Throughout the 19th century, what we know today as Poland was not a united, independent country; apart from a brief period during the Napoleonic Wars, Polish land was split between the Austro-Hungarian, Prussian (later German) and Russian empires. During the 1800s, the population of Poland grew steadily, from approximately nine million people in 1800 to almost 25 million in 1900; throughout this time, the Polish people and their culture were oppressed by their respective rulers, and cultural suppression intensified following a number of uprisings in the various territories. Following the outbreak of the First World War, it is estimated that almost 3.4 million men from Poland served in the Austro-Hungarian, German and Russian armies, with a further 300,000 drafted for forced labor by the German authorities. Several hundred thousand were forcibly resettled in the region during the course of the war, as Poland was one of the most active areas of the conflict. For these reasons, among others, it is difficult to assess the extent of Poland's military and civilian fatalities during the war, with most reliable estimates somewhere between 640,000 and 1.1 million deaths. In the context of present-day Poland, it is estimated that the population fell by two million people in the 1910s, although some of this was also due to the Spanish Flu pandemic that followed in the wake of the war.
Poland 1918-1945
After more than a century of foreign rule, an independent Polish state was established by the Allied Powers in 1918, although it's borders were considerably different to today's, and were extended by a number of additional conflicts. The most significant of these border conflicts was the Polish-Soviet War in 1919-1920, which saw well over 100,000 deaths, and victory helped Poland to emerge as the Soviet Union's largest political and military rival in Eastern Europe during the inter-war period. Economically, Poland struggled to compete with Europe's other powers during this time, due to its lack of industrialization and infrastructure, and the global Great Depression of the 1930s exacerbated this further. Political corruption and instability was also rife in these two decades, and Poland's leadership failed to prepare the nation for the Second World War. Poland had prioritized its eastern defenses, and some had assumed that Germany's Nazi regime would see Poland as an ally due to their shared rivalry with the Soviet Union, but this was not the case. Germany invaded Poland on September 1, 1939, in the first act of the War, and the Soviet Union launched a counter invasion on September 17; Germany and the Soviet Union had secretly agreed to do this with the Molotov-Ribbentrop Pact in August, and had succeeded in taking the country by September's end.
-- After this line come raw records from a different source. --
Lemma insert_milestone_stable (k : Q) (x : Milestone) (l : list Milestone) :
  milestones_of_amount k (insert_milestone x l) = milestones_of_amount k (x :: l).
Proof.
  induction l as [| y l IH]; [reflexivity |].
  cbn [insert_milestone].
  destruct (Qle_bool (milestone_amount x) (milestone_amount y)) eqn:E; [reflexivity |].
  unfold milestones_of_amount in *. cbn [List.filter] in *. rewrite IH.
  destruct (Qeq_bool (milestone_amount y) k) eqn:Ey,
           (Qeq_bool (milestone_amount x) k) eqn:Ex; try reflexivity.
  exfalso. apply Qeq_bool_iff in Ey, Ex.
  assert (Hle : milestone_amount x <= milestone_amount y) by lra.
  apply Qle_bool_true in Hle. congruence.
Qed.

Lemma sort_milestones_stable (k : Q) (l : list Milestone) :
  milestones_of_amount k (sort_milestones l) = milestones_of_amount k l.
Proof.
  induction l as [| x l IH]; [reflexivity |].
  cbn [sort_milestones foldr]. fold (sort_milestones l).
  rewrite insert_milestone_stable.
  unfold milestones_of_amount in *. cbn [List.filter]. rewrite IH. reflexivity.
Qed.

(** X15: addMilestone leaves the milestones in ascending order of amount,
    whatever their order was; they are the earlier milestones and the new
    one, which is not achieved even when its amount is already raised;
    milestones of the same amount keep their order, the new one coming
    last among them.  Amounts, organizer and end date of the campaign are
    not touched. *)
Theorem addMilestone_sorts_the_milestones
    (env : Env) (this : CampaignDoc) (a : Q) (description : string) :
  Sorted milestone_le (milestones (addMilestone env this a description))
  /\ milestones (addMilestone env this a description)
     ≡ₚ mkMilestone a description false None :: milestones this
  /\ (forall k : Q,
        milestones_of_amount k (milestones (addMilestone env this a description))
        = (milestones_of_amount k (milestones this)
           ++ milestones_of_amount k [mkMilestone a description false None])%list)
  /\ currentAmount (campaign_fields (addMilestone env this a description))
     = currentAmount (campaign_fields this)
  /\ goalAmount (campaign_fields (addMilestone env this a description))
     = goalAmount (campaign_fields this).
Proof.
  unfold addMilestone. rewrite campaign_pre_save_milestones. cbn [milestones set_milestones].
  split; [apply sort_milestones_sorted |].
  split.
  { rewrite sort_milestones_perm. rewrite Permutation_app_comm. reflexivity. }
  split.
  { intros k. rewrite sort_milestones_stable. unfold milestones_of_amount.
    apply List.filter_app. }
  destruct (campaign_pre_save_amounts env
              (set_milestones
                 (sort_milestones
                    (milestones this ++ [mkMilestone a description false None])%list) this))
    as (Hc & Hg & _).
  split; [exact Hc | exact Hg].
Qed.
(** * folly/Range.h

    A [Range] is a pair of iterators into storage it does not own.  The
    development below follows the header for [Range<const T*>]: iterators
    are element addresses, the storage is a partial map from addresses to
    elements, and every call returns an [outcome] that tells a normal
    return from a thrown exception, a failed [CHECK_*]/[assert], or a read
    outside live storage. *)

From Stdlib Require Import String Ascii.
From Stdlib Require Import ZArith List Bool Lia.
Import ListNotations.
Local Open Scope Z_scope.

(** ** Outcomes *)

Inductive outcome (A : Type) : Type :=
| Ret (a : A)              (* normal return *)
| Throw (what : string)    (* throw std::out_of_range(what) *)
| Abort                    (* CHECK_xx or assert failed *)
| Fault (addr : Z)         (* read through a pointer into no live object *)
| OutOfFuel.               (* the iteration bound of the model was too small *)

Arguments Ret {A} a.
Arguments Throw {A} what.
Arguments Abort {A}.
Arguments Fault {A} addr.
Arguments OutOfFuel {A}.

Definition bind {A B : Type} (c : outcome A) (k : A -> outcome B) : outcome B :=
  match c with
  | Ret a => k a
  | Throw w => Throw w
  | Abort => Abort
  | Fault p => Fault p
  | OutOfFuel => OutOfFuel
  end.

Notation "x <- c ;; k" := (bind c (fun x => k))
  (at level 61, c at next level, right associativity).
Notation "c ;;; k" := (bind c (fun _ => k))
  (at level 61, right associativity).

(** [assert(c)] and glog's [CHECK_LE], [CHECK_GT]: nothing happens when the
    condition holds, the program stops otherwise. *)
Definition check (c : bool) : outcome unit := if c then Ret tt else Abort.

(** ** Machine integers *)

(** [size_t] is 64 bits wide, [uint32_t] and [int] 32 bits. *)
Definition wrap64 (z : Z) : Z := z mod 2 ^ 64.
Definition wrap32 (z : Z) : Z := z mod 2 ^ 32.

(** Conversion of an unsigned value to [int]. *)
Definition to_int (z : Z) : Z := (z + 2 ^ 31) mod 2 ^ 32 - 2 ^ 31.

(** [static const size_type npos = -1;] *)
Definition npos : Z := wrap64 (-1).

(** ** The view *)

(** [Range<const T*>]: the iterators are addresses counted in elements. *)
Record Range : Type := mkRange { b_ : Z; e_ : Z }.

(** [reachable(b, e, std::random_access_iterator_tag)] *)
Definition reachable (b e : Z) : bool := b <=? e.

(** [Range(Iter start, Iter end)] *)
Definition Range_of_iters (start end_ : Z) : outcome Range :=
  check (reachable start end_) ;;;
  Ret (mkRange start end_).

(** [Range(Iter start, size_t size)] *)
Definition Range_of_size (start size : Z) : Range :=
  mkRange start (start + size).

(** [makeRange(first, last)] *)
Definition makeRange (first last : Z) : outcome Range :=
  Range_of_iters first last.

Definition size (r : Range) : outcome Z :=
  check (b_ r <=? e_ r) ;;;
  Ret (wrap64 (e_ r - b_ r)).

Definition empty (r : Range) : bool := b_ r =? e_ r.
Definition data (r : Range) : Z := b_ r.
Definition begin (r : Range) : Z := b_ r.
Definition end_ (r : Range) : Z := e_ r.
When Germany launched its invasion of the Soviet Union in 1941 it took complete control of Poland, which continued to be the staging ground for much of the fighting between these nations. It has proven difficult to calculate the total number of Polish fatalities during the war, for a variety of reasons, however most historians have come to believe that the figure is around six million fatalities, which equated to almost one fifth of the entire pre-war population; the total population dropped by four million throughout the 1940s. The majority of these deaths took place during the Holocaust, which saw the Nazi regime commit an ethnic genocide of up to three million Polish Jews, and as many as 2.8 million non-Jewish Poles; these figures do not include the large number of victims from other countries who died after being forcefully relocated to concentration camps in Poland.
Post-war Poland
The immediate aftermath of the war was also extremely unorganized and chaotic, as millions were forcefully relocated from or to the region, in an attempt to create an ethnically homogenized state, and thousands were executed during this process. A communist government was quickly established by the Soviet Union, and socialist social and economic policies were gradually implemented over the next decade, as well as the rebuilding, modernization and education of the country. In the next few decades, particularly in the 1980s, the Catholic Church, student groups and trade unions (as part of the Solidarity movement) gradually began to challenge the government, weakening the communist party's control over the nation (although it did impose martial law and imprison political opponent throughout the early-1980s). Increasing civil unrest and the weakening of Soviet influence saw communism in Poland come to an end in the elections of 1989. Throughout the 1990s, Poland's population growth stagnated at around 38.5 million people, before gradually decreasing since the turn of the millennium, to 37.8 million people in 2020. This decline was mostly due to a negative migration rate, as Polish workers could now travel more freely to Western European countries in search of work, facilitated by Poland's joining of the EU in 2004; in spite of this, Poland is now classified as a developed nation with high living standards.
Population of Poland from 1800 to 2020
(in 1,000s)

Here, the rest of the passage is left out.